The struggles of Dunedin Railways in a year afflicted by Covid-19 has led to a group of companies owned by the Dunedin City Council posting a deficit.
Dunedin City Holdings Ltd (DCHL) recorded a net deficit of almost $5.2 million in the year to June 2020, which was about $6.7 million worse than budgeted.
Much of that flowed from the decision in April last year to put Dunedin Railways Ltd into hibernation.
DCHL directors decided to write down the investment in Dunedin Railways to $450,000, as this was the best estimate of the recoverable value, a report for Dunedin city councillors at a meeting today says.
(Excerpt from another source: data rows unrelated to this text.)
(** * Curve25519 signatures (ecc/SignCurve25519.go)

    A shallow embedding of [sign] and [verify] from
    [ecc/SignCurve25519.go], together with executable models of the two
    external packages the file calls: [crypto/sha512] and
    [filippo.io/edwards25519].  Byte buffers are lists of [Byte.byte];
    field elements and scalars are integers with the reduction written
    out. *)

From Stdlib Require Import ZArith Lia Strings.Byte String.
From stdpp Require Import base list gmap.

Local Open Scope Z_scope.

(** ** Byte buffers *)

Module Bytes.

Definition to_Z (b : byte) : Z := Z.of_N (Byte.to_N b).

(** Conversion of an integer to a [uint8]: the low eight bits. *)
Definition of_Z (z : Z) : byte :=
  match Byte.of_N (Z.to_N (z mod 256)) with
  | Some b => b
  | None => x00
  end.

(** [b & m] and [b | m] on [uint8]. *)
Definition band (b m : byte) : byte := of_Z (Z.land (to_Z b) (to_Z m)).
Definition bor (b m : byte) : byte := of_Z (Z.lor (to_Z b) (to_Z m)).

(** Bit [i] of a byte. *)
Definition bit (i : Z) (b : byte) : bool := Z.testbit (to_Z b) i.

(** Little-endian value of a buffer. *)
Fixpoint le_decode (bs : list byte) : Z :=
  match bs with
  | [] => 0
  | b :: bs' => to_Z b + 256 * le_decode bs'
  end.

(** Little-endian encoding of [z] on [n] bytes (the low [8n] bits). *)
Fixpoint le_encode (n : nat) (z : Z) : list byte :=
  match n with
  | O => []
  | S n' => of_Z z :: le_encode n' (z / 256)
  end.

(** Big-endian value and encoding, as used by SHA-512. *)
Definition be_decode (bs : list byte) : Z := le_decode (reverse bs).
Definition be_encode (n : nat) (z : Z) : list byte := reverse (le_encode n z).

(** [a[i] op= m]: update in place of the byte at index [i]. *)
Definition update (f : byte -> byte) (i : nat) (a : list byte) : list byte :=
  alter f i a.

(** Go's [copy(dst[off:], src)]: overwrites
    [min (length dst - off) (length src)] bytes of [dst] from [off]. *)
Definition copy_at (off : nat) (dst src : list byte) : list byte :=
  take off dst ++ take (length dst - off) src
    ++ drop (off + length src) dst.

Definition zeros (n : nat) : list byte := replicate n x00.

(** [a[i]] for an index within bounds. *)
Definition get (a : list byte) (i : nat) : byte := default x00 (a !! i).

End Bytes.

(** ** crypto/sha512 *)

(** Modelled from the spec: the hash function producing a 64-byte digest
    (spec section 6).  It is Go's [crypto/sha512], an external package
    that is not among the repository sources: SHA-512 of FIPS 180-4,
    written out here so that [sign] and [verify] can be evaluated. *)
Module sha512.

Definition mask64 : Z := 0xffffffffffffffff.
Definition w64 (x : Z) : Z := Z.land x mask64.
Definition add64 (x y : Z) : Z := w64 (x + y).

Definition ROTR (n x : Z) : Z :=
  Z.lor (Z.shiftr x n) (w64 (Z.shiftl x (64 - n))).
Definition SHR (n x : Z) : Z := Z.shiftr x n.

Definition Ch (x y z : Z) : Z :=
  Z.lxor (Z.land x y) (Z.land (Z.lxor x mask64) z).
Definition Maj (x y z : Z) : Z :=
  Z.lxor (Z.lxor (Z.land x y) (Z.land x z)) (Z.land y z).
Definition Sigma0 (x : Z) : Z :=
  Z.lxor (Z.lxor (ROTR 28 x) (ROTR 34 x)) (ROTR 39 x).
Definition Sigma1 (x : Z) : Z :=
  Z.lxor (Z.lxor (ROTR 14 x) (ROTR 18 x)) (ROTR 41 x).
Definition sigma0 (x : Z) : Z :=
  Z.lxor (Z.lxor (ROTR 1 x) (ROTR 8 x)) (SHR 7 x).
Definition sigma1 (x : Z) : Z :=
  Z.lxor (Z.lxor (ROTR 19 x) (ROTR 61 x)) (SHR 6 x).

Definition K : list Z :=
  [ 0x428a2f98d728ae22; 0x7137449123ef65cd; 0xb5c0fbcfec4d3b2f; 0xe9b5dba58189dbbc;
    0x3956c25bf348b538; 0x59f111f1b605d019; 0x923f82a4af194f9b; 0xab1c5ed5da6d8118;
    0xd807aa98a3030242; 0x12835b0145706fbe; 0x243185be4ee4b28c; 0x550c7dc3d5ffb4e2;
    0x72be5d74f27b896f; 0x80deb1fe3b1696b1; 0x9bdc06a725c71235; 0xc19bf174cf692694;
    0xe49b69c19ef14ad2; 0xefbe4786384f25e3; 0x0fc19dc68b8cd5b5; 0x240ca1cc77ac9c65;
    0x2de92c6f592b0275; 0x4a7484aa6ea6e483; 0x5cb0a9dcbd41fbd4; 0x76f988da831153b5;
    0x983e5152ee66dfab; 0xa831c66d2db43210; 0xb00327c898fb213f; 0xbf597fc7beef0ee4;
    0xc6e00bf33da88fc2; 0xd5a79147930aa725; 0x06ca6351e003826f; 0x142929670a0e6e70;
    0x27b70a8546d22ffc; 0x2e1b21385c26c926; 0x4d2c6dfc5ac42aed; 0x53380d139d95b3df;
    0x650a73548baf63de; 0x766a0abb3c77b2a8; 0x81c2c92e47edaee6; 0x92722c851482353b;
    0xa2bfe8a14cf10364; 0xa81a664bbc423001; 0xc24b8b70d0f89791; 0xc76c51a30654be30;
    0xd192e819d6ef5218; 0xd69906245565a910; 0xf40e35855771202a; 0x106aa07032bbd1b8;
    0x19a4c116b8d2d0c8; 0x1e376c085141ab53; 0x2748774cdf8eeb99; 0x34b0bcb5e19b48a8;
    0x391c0cb3c5c95a63; 0x4ed8aa4ae3418acb; 0x5b9cca4f7763e373; 0x682e6ff3d6b2b8a3;
    0x748f82ee5defb2fc; 0x78a5636f43172f60; 0x84c87814a1f0ab72; 0x8cc702081a6439ec;
    0x90befffa23631e28; 0xa4506cebde82bde9; 0xbef9a3f7b2c67915; 0xc67178f2e372532b;
    0xca273eceea26619c; 0xd186b8c721c0c207; 0xeada7dd6cde0eb1e; 0xf57d4f7fee6ed178;
    0x06f067aa72176fba; 0x0a637dc5a2c898a6; 0x113f9804bef90dae; 0x1b710b35131c471b;
    0x28db77f523047d84; 0x32caab7b40c72493; 0x3c9ebe0a15c9bebc; 0x431d67c49c100d4c;
    0x4cc5d4becb3e42b6; 0x597f299cfc657e2a; 0x5fcb6fab3ad6faec; 0x6c44198c4a475817 ].

Definition H0 : list Z :=
  [ 0x6a09e667f3bcc908; 0xbb67ae8584caa73b; 0x3c6ef372fe94f82b; 0xa54ff53a5f1d36f1;
    0x510e527fade682d1; 0x9b05688c2b3e6c1f; 0x1f83d9abfb41bd6b; 0x5be0cd19137e2179 ].

(** Padding: a [0x80] byte, zero bytes up to 112 modulo 128, and the
    bit length on 16 big-endian bytes. *)
Definition pad (msg : list byte) : list byte :=
  let l := Z.of_nat (length msg) in
  let k := Z.to_nat ((128 - (l + 17) mod 128) mod 128) in
  msg ++ [x80] ++ Bytes.zeros k ++ Bytes.be_encode 16 (8 * l).

(** The [n] big-endian 64-bit words at the head of a buffer. *)
Fixpoint words (n : nat) (bs : list byte) : list Z :=
  match n with
  | O => []
  | S n' => Bytes.be_decode (take 8 bs) :: words n' (drop 8 bs)
  end.

(** Message schedule.  [rev_w] holds the words computed so far, most
    recent first; [n] more words are added. *)
Fixpoint expand (n : nat) (rev_w : list Z) : list Z :=
  match n with
  | O => rev_w
  | S n' =>
      let w := add64 (add64 (add64 (sigma1 (nth 1 rev_w 0)) (nth 6 rev_w 0))
                        (sigma0 (nth 14 rev_w 0))) (nth 15 rev_w 0) in
      expand n' (w :: rev_w)
  end.

Definition schedule (block : list byte) : list Z :=
  reverse (expand 64 (reverse (words 16 block))).

Record vars := Vars { va : Z; vb : Z; vc : Z; vd : Z;
                      ve : Z; vf : Z; vg : Z; vh : Z }.

Definition round (v : vars) (kw : Z * Z) : vars :=
  let '(Vars a b c d e f g h) := v in
  let T1 := add64 (add64 (add64 (add64 h (Sigma1 e)) (Ch e f g)) (fst kw)) (snd kw) in
  let T2 := add64 (Sigma0 a) (Maj a b c) in
  Vars (add64 T1 T2) a b c (add64 d T1) e f g.

Definition vars_of (hs : list Z) : vars :=
  Vars (nth 0 hs 0) (nth 1 hs 0) (nth 2 hs 0) (nth 3 hs 0)
       (nth 4 hs 0) (nth 5 hs 0) (nth 6 hs 0) (nth 7 hs 0).

Definition list_of (v : vars) : list Z :=
  let '(Vars a b c d e f g h) := v in [a; b; c; d; e; f; g; h].

Definition compress (hs : list Z) (block : list byte) : list Z :=
  let v := fold_left round (zip K (schedule block)) (vars_of hs) in
  zip_with add64 hs (list_of v).

Fixpoint blocks (n : nat) (hs : list Z) (bs : list byte) : list Z :=
  match n with
  | O => hs
  | S n' => blocks n' (compress hs (take 128 bs)) (drop 128 bs)
  end.
(** The values the wrapper inspects: it only tests them for
    truthiness, for being an object, or passes them on. *)
Inductive jsval : Type :=
| VUndefined
| VNull
| VBool (b : bool)
| VNum (n : Z)
| VStr (s : string)
| VObj (ref : nat).

Global Instance jsval_eq_dec : EqDecision jsval.
Proof. solve_decision. Defined.

Definition truthy (v : jsval) : bool :=
  match v with
  | VUndefined | VNull => false
  | VBool b => b
  | VNum n => negb (n =? 0)
  | VStr s => negb (bool_decide (s = ""))
  | VObj _ => true
  end.

(** [v != null && typeof v === 'object'] *)
Definition is_object (v : jsval) : bool :=
  match v with VObj _ => true | _ => false end.

(** The outcome of a computation that may throw. *)
Inductive res (A : Type) : Type :=
| Ret (a : A)
| Throw (e : jsval).
Global Arguments Ret {A} a.
Global Arguments Throw {A} e.

Definition res_bind {A B} (m : res A) (k : A -> res B) : res B :=
  match m with Ret a => k a | Throw e => Throw e end.

(** A promise settles once: later calls of its resolver or rejecter
    do nothing. *)
Inductive promise (V R : Type) : Type :=
| Pending
| Fulfilled (v : V)
| Rejected (r : R).
Global Arguments Pending {V R}.
Global Arguments Fulfilled {V R} v.
Global Arguments Rejected {V R} r.

Definition resolve {V R} (v : V) (p : promise V R) : promise V R :=
  match p with Pending => Fulfilled v | _ => p end.

Definition reject {V R} (r : R) (p : promise V R) : promise V R :=
  match p with Pending => Rejected r | _ => p end.

Definition settled {V R} (p : promise V R) : bool :=
  match p with Pending => false | _ => true end.

End JS.


(* ===================================================================== *)
(** ** xhrRequest                                                         *)
(* ===================================================================== *)

Module Request.
Import JSString Headers JS.

(** What the handlers read from the transport object when they run.
    [getAllResponseHeaders] is [None] when the transport has no such
    method, and [Some None] when the method returns [null].
    [responseText] is the text the transport holds; the read of
    [xhr.responseText] returns it only while the transport is in text
    mode ([xhr_responseType] empty or ["text"]) and throws otherwise:
    see [get_responseText]. *)
Record XHRView : Type := {
  readyState : Z;
  status : Z;
  statusText : string;
  xhr_responseType : string;
  response : jsval;
  responseText : string;
  getAllResponseHeaders : option (option string)
}.

(** A chunk callback is the caller's code: given the chunks it was
    called with before and the new one, it returns or throws. *)
Definition chunk_fn : Type := list string -> string -> res unit.

(** The destructured options, after the defaults have been applied.
    [onChunk] is [None] when [typeof onChunk] is not ['function']. *)
Record RequestOptions : Type := {
  method : string;
  url : string;
  headers : gmap string string;
  body : jsval;
  timeout : Z;
  withCredentials : jsval;
  responseType : string;
  onProgress : jsval;
  onChunk : option chunk_fn
}.

Definition default_options (u : string) : RequestOptions := {|
  method := "GET";
  url := u;
  headers := ∅;
  body := VNull;
  timeout := 30000;
  withCredentials := VBool false;
  responseType := "json";
  onProgress := VNull;
  onChunk := None
|}.

Record ResponseEnvelope : Type := {
  re_status : Z;
  re_headers : gmap string string;
  re_body : jsval;
  re_xhr : nat
}.

Record FailureEnvelope : Type := {
  fe_status : Z;
  fe_statusText : string;
  fe_body : string;
  fe_headers : gmap string string
}.

(** What the completion token can be rejected with: the object built at
    the non-2xx branch, a [new Error(message)], or whatever the setup
    block caught. *)
Inductive reason : Type :=
| RFailure (f : FailureEnvelope)
| RError (message : string)
| RThrown (e : jsval).

(** Does the rejection value have the status/headers/body shape? *)
Definition has_envelope_shape (r : reason) : bool :=
  match r with RFailure _ => true | _ => false end.

(** The closure state of one request: [lastIndex], the promise, and the
    arguments [onChunk] has been called with so far. *)
Record state : Type := {
  lastIndex : nat;
  token : promise ResponseEnvelope reason;
  chunks : list string
}.

(** Handlers run in a state and exception monad over [state]. *)
Definition M (A : Type) : Type := state -> res A * state.

Definition ret {A} (a : A) : M A := fun st => (Ret a, st).

Definition bind {A B} (m : M A) (k : A -> M B) : M B :=
  fun st => match m st with
            | (Ret a, st') => k a st'
            | (Throw e, st') => (Throw e, st')
            end.

Definition try_catch {A} (m : M A) (handler : jsval -> M A) : M A :=
  fun st => match m st with
            | (Ret a, st') => (Ret a, st')
            | (Throw e, st') => handler e st'
            end.

Definition lift {A} (r : res A) : M A := fun st => (r, st).

Definition get : M state := fun st => (Ret st, st).

Definition set_lastIndex (n : nat) : M unit :=
  fun st => (Ret tt, {| lastIndex := n; token := token st; chunks := chunks st |}).

Definition set_token (f : promise ResponseEnvelope reason -> promise ResponseEnvelope reason)
  : M unit :=
  fun st => (Ret tt, {| lastIndex := lastIndex st; token := f (token st); chunks := chunks st |}).

(** Calling [onChunk(chunk)]: the call is recorded, then the callback
    returns or throws. *)
Definition call_onChunk (cb : chunk_fn) (chunk : string) : M unit :=
  fun st => (cb (chunks st) chunk,
             {| lastIndex := lastIndex st; token := token st;
                chunks := chunks st ++ [chunk] |}).

Notation "'do' x <- m ; k" := (bind m (fun x => k))
  (at level 10, x name, m at level 100, k at level 200).
Notation "m ;; k" := (bind m (fun _ => k))
  (at level 100, k at level 200, right associativity).

Definition when (b : bool) (m : M unit) : M unit := if b then m else ret tt.

(** The transport calls of the setup block, in the order made. *)
Inductive xhr_call : Type :=
| XOpen (m u : string) (async : bool)
| XSetWithCredentials (b : bool)
| XSetTimeout (t : Z)
| XSetResponseType (k : string)
| XSetRequestHeader (k v : string)
| XSend (payload : jsval).

Section Wrapper.

(** The collaborators: the character class of the pattern of
    [parseHeaders], [JSON.parse], [JSON.stringify], the transport's
    verdict on a call given the calls made before ([Some e]: it throws
    [e]), and the transport object the request owns. *)
Variable line_class : ascii -> bool.
Variable JSON_parse : string -> res jsval.
Variable JSON_stringify : jsval -> res jsval.
Variable xhr_throws : list xhr_call -> xhr_call -> option jsval.
Variable xhr : nat.

(** Lines 61-68 on a transport in text mode: the body of a 2xx
    response. *)
Definition decode_try (o : RequestOptions) (x : XHRView) : res jsval :=
  if bool_decide (xhr_responseType x = "json") then Ret (response x)
  else if bool_decide (responseType o = "json") then
    JSON_parse (if bool_decide (responseText x = "") then "null" else responseText x)
  else Ret (if truthy (response x) then response x else VStr (responseText x)).

Definition parsedBody (o : RequestOptions) (x : XHRView) : jsval :=
  match decode_try o x with
  | Ret v => v
  | Throw _ => VStr (responseText x)
  end.

Definition rawHeaders (x : XHRView) : option string :=
  match getAllResponseHeaders x with
  | Some r => r
  | None => Some ""
  end.

Definition is_2xx (s : Z) : bool := (200 <=? s) && (s <? 300).

Definition success_envelope (o : RequestOptions) (x : XHRView) : ResponseEnvelope :=
  {| re_status := status x;
     re_headers := parseHeaders line_class (rawHeaders x);
     re_body := parsedBody o x;
     re_xhr := xhr |}.

Definition failure_envelope (x : XHRView) : FailureEnvelope :=
  {| fe_status := status x;
     fe_statusText := statusText x;
     fe_body := responseText x;
     fe_headers := parseHeaders line_class (rawHeaders x) |}.

(** Lines 49-74 on a transport in text mode, where every read of
    [xhr.responseText] returns the text. *)
Definition onreadystatechange (o : RequestOptions) (x : XHRView) : M unit :=
  when (readyState x =? 3)
    (match onChunk o with
     | Some cb =>
         do st <- get;
         let chunk := substring (lastIndex st) (responseText x) in
         set_lastIndex (String.length (responseText x));;
         try_catch (call_onChunk cb chunk) (fun _ => ret tt)
     | None => ret tt
     end);;
  when (readyState x =? 4)
    (if is_2xx (status x)
     then set_token (resolve (success_envelope o x))
     else set_token (reject (RFailure (failure_envelope x)))).

(** Lines 77-79. *)
Definition onerror : M unit := set_token (reject (RError "Network error")).
Definition ontimeout : M unit := set_token (reject (RError "Timeout")).
Definition onabort : M unit := set_token (reject (RError "Aborted")).

(** What the transport can fire at the request. A progress event goes
    to the caller's [onProgress] directly and runs no code of the
    wrapper. *)
Inductive xhr_event : Type :=
| EvReadyStateChange (x : XHRView)
| EvProgress
| EvError
| EvTimeout
| EvAbort.

Definition handler (o : RequestOptions) (ev : xhr_event) : M unit :=
  match ev with
  | EvReadyStateChange x => onreadystatechange o x
  | EvProgress => ret tt
  | EvError => onerror
  | EvTimeout => ontimeout
  | EvAbort => onabort
  end.

(** The event loop runs one handler to its end; an exception that
    leaves a handler is reported and dropped. *)
Definition fire (o : RequestOptions) (st : state) (ev : xhr_event) : state :=
  snd (handler o ev st).

Definition run (o : RequestOptions) (evs : list xhr_event) (st : state) : state :=
  foldl (fire o) st evs.

(** Line 82. *)
Definition or_else (a : option string) (b : string) : string :=
  match a with
  | Some s => if bool_decide (s = "") then b else s
  | None => b
  end.

Definition ct (h : gmap string string) : string :=
  toLowerCase (or_else (h !! "Content-Type") (or_else (h !! "content-type") "")).

Definition serializes (o : RequestOptions) : bool :=
  is_object (body o) && includes (ct (headers o)) "application/json".

(** Lines 81-85. *)
Definition payload (o : RequestOptions) : res jsval :=
  if serializes o then JSON_stringify (body o) else Ret (body o).

(** A transport call in the setup block: it throws or is appended to
    the calls made. *)
Definition call (c : xhr_call) (made : list xhr_call) : res (list xhr_call) :=
  match xhr_throws made c with
  | Some e => Throw e
  | None => Ret (made ++ [c])
  end.

Fixpoint set_headers (kvs : list (string * string)) (made : list xhr_call)
  : res (list xhr_call) :=
  match kvs with
  | [] => Ret made
  | (k, v) :: rest => res_bind (call (XSetRequestHeader k v) made) (set_headers rest)
  end.

(** Lines 38-87, the [try] block: the transport calls made when it runs
    to its end, or the exception that left it. The headers are set in
    the order of [map_to_list]; nothing below depends on that order.
    The handlers are assigned between the headers and the payload; an
    assignment makes no transport call. *)
Definition setup (o : RequestOptions) : res (list xhr_call) :=
  res_bind (call (XOpen (method o) (url o) true) []) (fun made =>
  res_bind (call (XSetWithCredentials (truthy (withCredentials o))) made) (fun made =>
  res_bind (call (XSetTimeout (timeout o)) made) (fun made =>
  res_bind (if negb (bool_decide (responseType o = "")) &&
               negb (bool_decide (responseType o = "json"))
            then call (XSetResponseType (responseType o)) made
            else Ret made) (fun made =>
  res_bind (set_headers (map_to_list (headers o)) made) (fun made =>
  res_bind (payload o) (fun p =>
  call (XSend p) made)))))).

(** The closure state when [xhrRequest] returns: the [catch] of line 88
    has rejected the promise if the [try] block threw. *)
Definition xhrRequest (o : RequestOptions) : state :=
  {| lastIndex := 0;
     token := match setup o with
              | Ret _ => Pending
              | Throw e => Rejected (RThrown e)
              end;
     chunks := [] |}.

(** The read of [xhr.responseText] as XMLHttpRequest defines it: the
    getter throws an InvalidStateError unless the response type of the
    transport is the empty string or ["text"]. *)
Definition InvalidStateError : jsval := VStr "InvalidStateError".

Definition text_readable (x : XHRView) : bool :=
  bool_decide (xhr_responseType x = "") || bool_decide (xhr_responseType x = "text").

Definition get_responseText (x : XHRView) : res string :=
  if text_readable x then Ret (responseText x) else Throw InvalidStateError.

(** Lines 63-65, the body of the [try], with that getter. *)
Definition decode_xhr (o : RequestOptions) (x : XHRView) : res jsval :=
  if bool_decide (xhr_responseType x = "json") then Ret (response x)
  else if bool_decide (responseType o = "json") then
    res_bind (get_responseText x)
      (fun t => JSON_parse (if bool_decide (t = "") then "null" else t))
  else if truthy (response x) then Ret (response x)
  else res_bind (get_responseText x) (fun t => Ret (VStr t)).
That resulted in a loss of about $5.3 million for impairment, reflecting a decline in the assets' fair value.
Dunedin Railways had forecast ongoing losses and a need for more equity and its board was preparing a turnaround plan when the forecast effects of Covid-19 on the tourism sector made the challenge of carrying on too difficult.
The company was put into hibernation as an alternative to closure.
Train trips have since been run on a trial basis to test whether a domestic market could be established.
DCHL's debt was also forced up.
Total term loans were almost $24.5million at June 30, 2020, or $3.5million higher than budget.
This was because of increased investment in Dunedin Railways, allowing the company to repay its debts.
The effect of Covid-19 also resulted in lower-than-expected dividend income from City Forests.
The actual dividend was $4.5million against a budgeted $6.5million.
This is expected to be recovered in the 2021 financial year.
Delta Utility Services' dividend was $1.5million, as expected.
Aurora Energy did not produce a dividend, as expected.